Jose Mourinho does not possess this trait. He is the epitome of a bad loser.
His press conference following Chelsea's 2-1 loss to Sunderland at Stamford Bridge was nothing short of a disgrace.
In "congratulating" referee Mike Dean, the Portuguese showed utter contempt for the official. Everyone could see that but the Football Association won't throw the book at him because sarcasm is not an offence.
Mourinho was sneaky, making sure his meaning was understood without the possibility of sanction.
Equally as appalling was the behaviour of Blues assistant Rui Faria, who needed to be physically restrained by Mourinho in his attempts to get to Riley in the aftermath of a penalty decision that went against the hosts.
Mourinho isn't used to losing and when it happens he doesn't know how to deal with it in the way of mature human being. In his world, it's always somebody else's fault.

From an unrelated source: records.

(** * sendtx-p2p: the peer-to-peer transaction broadcaster of sx

    A shallow embedding of [src/sendtx-p2p.cpp].  The file-level flag
    [stopped], the log sinks, the standard streams and the protocol
    session are the fields of one explicit [state]; every function of the
    source is a function on that state.  Completion handlers built with
    [std::bind] and the two lambdas are values of the type [callback]
    (the closure together with what it binds), which the session stores
    and the environment fires.  Objects that the source refers to by
    [std::ref] have a lifetime in the state: the two [std::ofstream]
    objects of [bind_logging] and the transaction copied into the handler
    of line 187.  A use of such an object after its destruction has no
    defined behaviour; the state records it in [undefined]. *)

From Stdlib Require Import ZArith List String Ascii Bool Lia.
From Stdlib Require Import DecimalString.
Import ListNotations.

Local Open Scope string_scope.
Local Open Scope Z_scope.

(** ** Output streams *)

(** A [std::ostream] is the sequence of characters written to it so far. *)
Definition ostream := string.

(** [os << x] *)
Definition put (os : ostream) (x : string) : ostream := os ++ x.

(** [std::endl] *)
Definition endl : string := String (ascii_of_nat 10) EmptyString.

(** [s.empty()] for [std::string] and [boost::filesystem::path]. *)
Definition empty (s : string) : bool :=
  match s with
  | EmptyString => true
  | String _ _ => false
  end.

(** [os << n] for an [int] and for a [size_t]. *)
Definition dec (n : Z) : string := NilZero.string_of_int (Z.to_int n).

(** ** Values of the libraries *)

(** [bc::log_level], as far as the source names the levels. *)
Inductive log_level := debug | info | warning | error | fatal.

(** [std::error_code]: its value; [if (error)] tests it against zero. *)
Definition error_code := Z.

Definition is_error (ec : error_code) : bool := negb (ec =? 0).

(** [channel_ptr]: the identity of the channel pointed to. *)
Definition channel_ptr := nat.

(** [sx::console_result], declared in [sx/define.hpp]. *)
Inductive console_result := failure | okay | invalid.

(** [size_t] arithmetic is arithmetic modulo [2^64].  The node count of
    [get_nodes_option], whose declaration is in the generated header of
    the command, is a [size_t], as at lines 88 and 198. *)
Definition size_t_bits : Z := 64.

By way of complete contrast, I give you Chinese snooker player Ding Junhui. Here you have the perfect example of a good loser or, better put, somebody who is gracious in defeat.
Totally different environments but the same principle.
Ding, one of the favourites to be crowned world champion at Sheffield's Crucible Theatre, lost in the first round to virtual unknown Michael Wasley.
Yet Ding, rather than sulk at having seen his dream shattered, shook his opponent's hand and offered words of genuine encouragement.
Mourinho, and those who look up to him, could learn a thing or two from that show of grace.